Judiciario
Gisela faz alerta contra “influência externa” e quer lista paritária
A presidente da OAB-MT (Ordem dos Advogados do Brasil – Seccional Mato Grosso), Gisela Cardoso, revelou que a escolha da lista sêxtupla para a vaga de desembargador destinada ao quinto constitucional deve ocorrer entre setembro e outubro.

A finalidade do quinto constitucional é ter um desembargador ou uma desembargadora que represente a advocacia
A vaga será aberta nesta semana com a aposentadoria do desembargador Luiz Ferreira da Silva, que completa 75 anos no próximo dia 15 de junho, idade limite para todo servidor.
Em entrevista ao MidiaNews, Gisela detalhou que o processo de escolha tem início com a publicação do edital, que ocorre após o recebimento do ofício do Tribunal de Justiça de Mato Grosso comunicando oficialmente a abertura da vaga.
Ela também manifestou preocupação com possíveis interferências externas, além de defender a paridade de gênero na formação da lista sêxtupla.
“A partir do momento em que eu recebo o ofício do Tribunal de Justiça informando da abertura da vaga, tenho até 30 dias para publicar o edital”, explicou a presidente.
“Publicado o edital, com regras e prazos, inicia-se após 15 dias o período de inscrição, que é de 20 dias. Em seguida, abre-se o prazo para impugnações e respostas, e, só então, convoco a sessão para julgamento das eventuais impugnações e realização da eleição. Penso que essa sessão deva ocorrer entre setembro e outubro”, explicou.
Após a definição, a lista sêxtupla é encaminhada ao Tribunal de Justiça, a quem cabe reduzi-la a três nomes para, em seguida, enviá-la ao governador Mauro Mendes (União). Cabe ao chefe do Executivo fazer escolha do novo desembargador.
Nos bastidores muitos advogados já estão se movimentando para a disputa da vaga.
Entre os mais ventilados estão Ricardo Almeida, Sebastião Monteiro e Jackson Coutinho. Mas se posicionam também os advogados Jorge Henrique Franco Godoy, Oswaldo Cardoso, Dauto Passare, Helmut Daltro e Pio da Silva.
Entre as mulheres são citados os nomes de Michelle Dorileo, Paola Fernandes, Ana Barquet, Juliana Zafino, Jamille Adamczyk e Angeliza Segura.
Interferências externas
A presidente da OAB-MT externou preocupação com possíveis interferências externas no processo, especialmente de agentes ou instituições que não representam os interesses da advocacia.

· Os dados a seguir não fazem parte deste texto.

Lemma flush_outp_at {K} {HS : Sink K} B (po : asn_per_outp_t K) : po_at B po ->
  exists d, octets_of B (sink_bytes (op_key po) ++ d) /\
    uper_encode_flush_outp po = Some (match d with [] => Some (op_key po) | _ => outper d (op_key po) end).
Proof.
  intros [[Hb Hl Hbuf Hnb Ho Hc Hi Hsb] HB]. unfold uper_encode_flush_outp. rewrite Hbuf. cbn [mbind option_bind].
  set (o := out_off po) in *. set (m := (8 * o + Z.to_nat (out_nboff po))%nat).
  assert (Hm : (m <= 8 * length (tmpspace po))%nat) by lia.
  pose proof (Nat.div_mod m 8 ltac:(lia)) as E. pose proof (Nat.mod_upper_bound m 8 ltac:(lia)).
  assert (E1 : Z.of_nat o + Z.shiftr (out_nboff po) 3 = Z.of_nat (m / 8)).
  { rewrite Z.shiftr_div_pow2 by lia. unfold m. rewrite (Nat.mul_comm 8), Nat.div_add_l by lia.
    rewrite Nat2Z.inj_add, Nat2Z.inj_div, Z2Nat.id by lia. done. }
  assert (E2 : Z.land (out_nboff po) 7 = Z.of_nat (m mod 8)).
  { change 7 with (Z.ones 3). rewrite Z.land_ones by lia. unfold m. rewrite Nat.add_comm, Nat.mul_comm, Nat.Div0.mod_add.
    rewrite Nat2Z.inj_mod, Z2Nat.id by lia. done. }
  rewrite E1, E2.
  assert (Hmo : forall d, octets_of (take m (bitlist (tmpspace po))) d -> octets_of B (sink_bytes (op_key po) ++ d)).
  { intros d [Hd1 Hd2]. split; [by apply Forall_app|]. rewrite bitlist_app, Hd2, app_assoc, <- HB. unfold out_bits.
    fold o m. f_equal. f_equal. rewrite length_app, length_bitlist. by rewrite pad_of_add. }
  destruct (Z.eqb_spec (Z.of_nat (m mod 8)) 0) as [E0|E0]; cbn [negb].
  - assert (Hd : octets_of (take m (bitlist (tmpspace po))) (take (m / 8) (tmpspace po))).
    { split; [by apply Forall_take|]. rewrite bitlist_take, length_take, length_bitlist, Nat.min_l by lia.
      unfold pad_of. replace (m mod 8)%nat with 0%nat by lia. change (replicate _ false) with (@nil bool).
      rewrite app_nil_r. f_equal. lia. }
    destruct (Z.eqb_spec (out_nboff po) 0) as [Z0|Z0], (Z.eqb_spec (Z.of_nat o) 0) as [Z1|Z1]; cbn [andb];
      try (exists (take (m / 8) (tmpspace po)); split; [by apply Hmo|]; rewrite Nat2Z.id;
           destruct (take (m / 8) (tmpspace po)) eqn:Et; [|done]; apply (f_equal length) in Et;
           rewrite length_take in Et; cbn [length] in Et; lia).
    exists []. split; [|done]. apply Hmo. replace m with 0%nat by lia. rewrite take_0. by split.
  - destruct (pending_octets (tmpspace po) m Hb Hm ltac:(lia)) as (b & Hlk & Hd).
    rewrite (proj2 (andb_false_iff _ _)).
    2: { destruct (Z.eqb_spec (out_nboff po) 0) as [Z0|]; [|by left]. exfalso. apply E0. unfold m.
         rewrite Z0, Nat.mul_comm, Nat.add_0_r, Nat.Div0.mod_mul. done. }
    rewrite rd_nat, Hlk. cbn [mbind option_bind]. rewrite wr_in by lia. cbn [mbind option_bind]. rewrite Nat2Z.id.
    replace (Z.to_nat (Z.of_nat (m / 8) + 1)) with (m / 8 + 1)%nat by lia.
    eexists. split; [by apply Hmo|]. f_equal. case_match eqn:Et; [|done].
    apply (f_equal length) in Et. rewrite length_take, length_insert in Et. cbn [length] in Et. lia.
Qed.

“Essa vaga é da OAB. Nós temos, num segundo momento, o Tribunal de Justiça, que escolherá três dos seis nomes indicados pela Ordem, e num terceiro e último momento, o governador, que nomeará um desses três. Nossa preocupação, que também é do presidente nacional Beto Simonetti, é com tentativas de influência externa, como do Poder Legislativo, Executivo, Judiciário ou outras autoridades que queiram interferir na escolha. Queremos garantir que a vaga seja ocupada por quem represente de fato a advocacia”, afirmou.
Apesar das preocupações, ela ressaltou ter confiança nos conselheiros estaduais que participam do processo.

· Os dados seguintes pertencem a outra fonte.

Definition collect_utc (m : UTCModel) : supl_utc_s :=
  {| utc_a0 := i32 (utcA0 m); utc_a1 := i32 (utcA1 m); utc_delta_tls := i8 (utcDeltaTls m);
     utc_tot := u8 (utcTot m); utc_wnt := u8 (utcWNt m); utc_wnlsf := u8 (utcWNlsf m);
     utc_dn := u8 (utcDN m); utc_delta_tlsf := u8 (utcDeltaTlsf m) |}.

(** 3GPP TS 23.032: ellipsoid point with altitude and uncertainty ellipsoid. *)
Definition collect_location (loc : list Z) : option (option supl_pos_s) :=
  if Z.of_nat (length loc) =? 14 then
    b0 ← rd loc 0;
    if b0 =? 0x90 then
      b1 ← rd loc 1; b2 ← rd loc 2; b3 ← rd loc 3; b4 ← rd loc 4; b5 ← rd loc 5; b6 ← rd loc 6;
      b9 ← rd loc 9; b10 ← rd loc 10;
      let l := Z.lor (Z.lor (Z.shiftl (Z.land b1 0x7f) 16) (Z.shiftl b2 8)) b3 in
      let l := if negb (Z.land b1 0x80 =? 0) then l * -1 else l in
      let m := Z.lor (Z.lor (Z.shiftl b4 16) (Z.shiftl b5 8)) b6 in
      Some (Some {| uncertainty := if b9 <? b10 then b10 else b9;
                    lat := (90 * l) # (2 ^ 23); lon := (360 * m) # (2 ^ 24) |})
    else Some None
  else Some None.

(** The loops: [int i = cnt++], then the entry [i] of the array is filled. *)
Fixpoint collect_list {E S} (f : E -> S -> S) (els : list E) (cnt : Z) (arr : list S) : option (Z * list S) :=
  match els with
  | [] => Some (cnt, arr)
  | e :: els' =>
      old ← rd arr cnt;
      arr' ← wr arr cnt (f e old);
      collect_list f els' (i32 (cnt + 1)) arr'
  end.

(** [set |= flag] when the part is there. *)
Definition flag_if {T} (o : option T) (flag : Z) : Z := match o with Some _ => flag | None => 0 end.

Definition supl_collect_rrlp (a : supl_assist_t) (rrlp : PDU_t) (t : Z * Z) : option (Z * supl_assist_t) :=
  match component rrlp with
  | assistanceData ad =>
      match gps_AssistData ad with
      | None => Some (0, a)
      | Some hdr =>
          loc ← match refLocation hdr with Some loc => collect_location loc | None => Some None end;
          '(cnt_acq', acq') ←
            match acquisAssist hdr with
            | Some q => collect_list collect_acquis (acquisList q) (cnt_acq a) (acq a)
            | None => Some (cnt_acq a, acq a)
            end;
          '(cnt_alm', alm') ←
            match almanac hdr with
            | Some l => collect_list collect_almanac l (cnt_alm a) (alm a)
            | None => Some (cnt_alm a, alm a)
            end;
          '(cnt_eph', eph') ←
            match navigationModel hdr with
            | Some l => collect_list collect_ephemeris l (cnt_eph a) (eph a)
            | None => Some (cnt_eph a, eph a)
            end;
          Some (1,
            {| set := Z.lor (Z.lor (Z.lor (Z.lor (set a) (flag_if (referenceTime hdr) SUPL_RRLP_ASSIST_REFTIME))
                        (flag_if loc SUPL_RRLP_ASSIST_REFLOC))
                        (flag_if (ionosphericModel hdr) SUPL_RRLP_ASSIST_IONO))
                        (flag_if (utcModel hdr) SUPL_RRLP_ASSIST_UTC);
               time := match referenceTime hdr with
                       | Some g => {| gps_tow := gpsTOW23b g; gps_week := gpsWeek g; stamp := t |}
                       | None => time a
                       end;
               pos := default (pos a) loc;
               iono := match ionosphericModel hdr with Some m => collect_iono m | None => iono a end;
               utc := match utcModel hdr with Some m => collect_utc m | None => utc a end;
               cnt_eph := cnt_eph'; eph := eph';
               cnt_alm := cnt_alm'; alm_week := alm_week a; alm := alm';
               cnt_acq := cnt_acq';
               acq_time := match acquisAssist hdr with Some q => i32 (acq_gpsTOW q) | None => acq_time a end;
               acq := acq' |})
      end
  | _ => Some (0, a)
  end.

Definition MoreAssDataToBeSent_moreMessagesOnTheWay : Z := 1.

Definition supl_more_rrlp (rrlp : PDU_t) : bool :=
  match component rrlp with
  | assistanceData ad =>
      match moreAssDataToBeSent ad with
      | None => false
      | Some v =>
          match asn_INTEGER2long v with
          | Some value => value =? MoreAssDataToBeSent_moreMessagesOnTheWay
          | None => false
          end
      end
  | _ => false
  end.

(** [memset(assist, 0, sizeof(supl_assist_t))] *)
Definition zero_acquis : supl_acquis_s := Build_supl_acquis_s 0 0 0 0 0 0 0 0 0 0 0.
Definition zero_almanac : supl_almanac_s := Build_supl_almanac_s 0 0 0 0 0 0 0 0 0 0 0.
Definition zero_ephemeris : supl_ephemeris_s :=
  Build_supl_ephemeris_s 0 0 0 0 0 0 0 0 0 0 0 0 0 0 0 0 0 0 0 0 0 0 0 0 0 0 0.
Definition zero_assist : supl_assist_t :=
  {| set := 0; time := {| gps_tow := 0; gps_week := 0; stamp := (0, 0) |};
     pos := {| uncertainty := 0; lat := 0; lon := 0 |};
     iono := Build_supl_ionospheric_s 0 0 0 0 0 0 0 0; utc := Build_supl_utc_s 0 0 0 0 0 0 0 0;
     cnt_eph := 0; eph := replicate 32 (0, zero_ephemeris);
     cnt_alm := 0; alm_week := 0; alm := replicate 32 zero_almanac;
     cnt_acq := 0; acq_time := 0; acq := replicate 32 zero_acquis |}.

“Tenho muita tranquilidade com os conselheiros da OAB-MT, que sabem da responsabilidade e não se deixarão influenciar. A finalidade do quinto constitucional é ter um desembargador ou uma desembargadora que represente a advocacia e seja a voz desse ator essencial do sistema de Justiça”, disse.
Questionada sobre a existência de denúncias concretas envolvendo pressões externas em Mato Grosso, a presidente foi categórica: “Não, aqui ainda não tivemos nenhum caso. Mas sabemos que outros estados enfrentam situações bastante delicadas”.
Paridade de gênero
A dirigente também reforçou a importância da paridade de gênero na formação da lista sêxtupla.
“Espero que possamos encaminhar uma lista com três homens e três mulheres em condições idênticas de concorrer. Para mim, paridade é sinônimo de igualdade de oportunidades. Vamos votar o edital com as regras e queremos que a paridade esteja entre elas”, disse.
Por fim, a presidente falou da importância institucional do quinto constitucional como instrumento para garantir a diversidade de perspectivas no Poder Judiciário.
“O constituinte teve a sabedoria de reservar um quinto das vagas dos tribunais para a advocacia e o Ministério Público, justamente para ampliar a visão do colegiado. Que essa vaga continue sendo ocupada por alguém que leve consigo as raízes e os interesses da advocacia, como fez com excelência o desembargador Luiz Ferreira”, concluiu.